In mice, oleandrin is metabolized into oleandrigenin. Although oleandrigenin it is not formed in human plasma, it was found in the volunteers injected with oleandrin, suggesting that it is formed in other human tissues. Because of its lipophilic properties, oleandrin can be easily absorbed in the gastrointestinal tract after oral dosing. The clearance is slow. The plasma concentration obtains its maximum at twenty minutes after oral intake (half-life of 2,3±0,5h, but half-life after IV administration is 0,4±0,1h).

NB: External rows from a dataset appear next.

(** * Cleaned names *)

Section CleanedNames.
Import LanguageModel.
Context {F : Type} `{Scalar F}.
Variable all_categories : list pystr.
Variable autograd : list (op F) -> RNN F -> RNN F.
Variable optimizer : SGD F.
Variable unicodedata_normalize : pystr -> pystr -> pystr.
Variable unicodedata_category : N -> pystr.

Lemma contains_elem (c : N) :
  contains all_letters [c] = true -> c ∈ all_letters.
Proof.
  unfold contains. intros Hc.
  destruct (decide (c ∈ all_letters)) as [|Hn]; [done|].
  by rewrite (find_all_letters_absent c Hn) in Hc.
Qed.

Lemma unicodeToAscii_vocabulary (s : pystr) :
  Forall (fun c => c ∈ all_letters)
    (unicodeToAscii unicodedata_normalize unicodedata_category s).
Proof.
  apply Forall_forall. intros c Hc. unfold unicodeToAscii in Hc.
  apply list_elem_of_In, filter_In in Hc as [_ Hc].
  apply andb_prop in Hc as [_ Hc]. by apply contains_elem.
Qed.

(** [train] returns on a word of at least one character whose
    characters after the first are in the vocabulary. *)
Lemma train_returns (w : world F) (category : pystr) (c0 : N) (rest : pystr) :
  RNN_wfb all_categories (params w) n_letters n_letters = true ->
  category ∈ all_categories ->
  Forall (fun c => c ∈ all_letters) rest ->
  exists category_tensor input_line_tensor target_line_tensor value tape,
    randomTrainingExample all_categories category (c0 :: rest)
    = Ok (category_tensor, input_line_tensor, target_line_tensor) /\
    train autograd optimizer w category_tensor input_line_tensor
      target_line_tensor
    = (Ok value,
       {| params := sgd_update optimizer (params w)
                      (autograd tape (params w));
          grads := Some (autograd tape (params w)) |}).
Proof.
  intros Hwf Hcat Hrest.
  destruct (categoryTensor_ok (F := F) all_categories category Hcat)
    as (li & Hli & Htensor).
  set (ct := one_hot (F := F) (n_categories all_categories) li) in *.
  set (xs := List.map (encode (F := F)) (c0 :: rest)).
  set (ts := List.map (fun d => find all_letters [d]) rest ++ [56]).
  assert (randomTrainingExample all_categories category (c0 :: rest)
          = Ok (ct, xs, ts)) as Hex.
  { unfold randomTrainingExample. rewrite Htensor. cbn [rbind].
    rewrite inputTensor_eq. cbn [rbind]. by rewrite targetTensor_eq. }
  assert (length xs = length ts) as Hlen.
  { unfold xs, ts. rewrite length_app, !length_map. simpl. lia. }
  destruct (train_loop all_categories (params w) Hwf ct (length_one_hot _ _)
              [] xs [] ts None (zeros (hidden_size (params w))) int_zero [])
    as (hidden' & Hloop); [done|done| | |apply length_zeros|].
  { apply Forall_forall. intros x Hx.
    apply list_elem_of_In, in_map_iff in Hx as (d & <- & _).
    apply length_encode. }
  { apply Forall_app. split; [|by apply Forall_singleton].
    apply Forall_forall. intros t Ht.
    apply list_elem_of_In, in_map_iff in Ht as (d & <- & Hd).
    apply find_in_vocabulary. rewrite Forall_forall in Hrest.
    by apply Hrest, list_elem_of_In. }
  cbn [length app] in Hloop.
  set (steps := teacher_forcing (params w) ct xs ts
                  (zeros (hidden_size (params w)))) in *.
  assert (length steps = length xs) as Hsteps
    by by apply length_teacher_forcing.
  destruct (last steps) as [s_last|] eqn:Hlast; cycle 1.
  { apply last_None in Hlast. by rewrite Hlast in Hsteps. }
  cbn [from_option] in Hloop.
  exists ct, xs, ts,
    (tf_output s_last,
     fdiv (fold_left fadd
             (List.map (fun s => cross_entropy (tf_output s) (tf_target s))
                steps) fzero)
          (of_nat (length xs))),
    (flat_map (tf_ops ct) steps).
  split; [exact Hex|].
  unfold train, range. cbn [zero_grad params].
  unfold initHidden. rewrite Hloop.
  destruct steps as [|s0 steps'] eqn:Es; [done|].
  cbn [List.map]. rewrite fold_loss_add_zero.
  cbn [backward step zero_grad params grads read_local rbind].
  reflexivity.
Qed.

It is excreted mostly in feces, but also in urine. Because the main route of excretion is through biliary excretion into the feces, it is mainly the liver that is exposed to oleandrin. As excretion in urine is only a smaller route, the kidneys are less exposed. There is also accumulation in the cardiac tissue, which explains its potential for cardiac toxicity. In mouse studies, it also appeared that oleandrin rapidly accumulates in brain tissue, as it can pass through the blood–brain barrier. The data suggest that other components within oleander extract may enhance transport of oleandrin across the blood–brain barrier.
Oleandrin has been reported to be lethal, but exact dosages are not fully documented. The fatal blood concentration of oleandrin has been estimated for humans to be approximately 20 ng/ml in decreased blood by extrapolation of intoxication symptoms. In practice, there have been adult cases wherein 14-20 oleander leaves (of unknown oleandrin concentration) proved not to be fatal, but also a lethal case of a child that consumed only one leaf.
Effects on animals
Oleandrin poisoning by eating oleander leaves can be lethal at low dosages. Cases of sheep lethality have been reported to only one leaf of Oleander. Symptoms present in poisoned animals include bloody diarrhea and colic, the latter especially in horses. Because the leaf itself is quite bitter, only starving animals will be likely to eat the plant. The lethal dosage for animals is estimated to be about 0.5 mg/kg.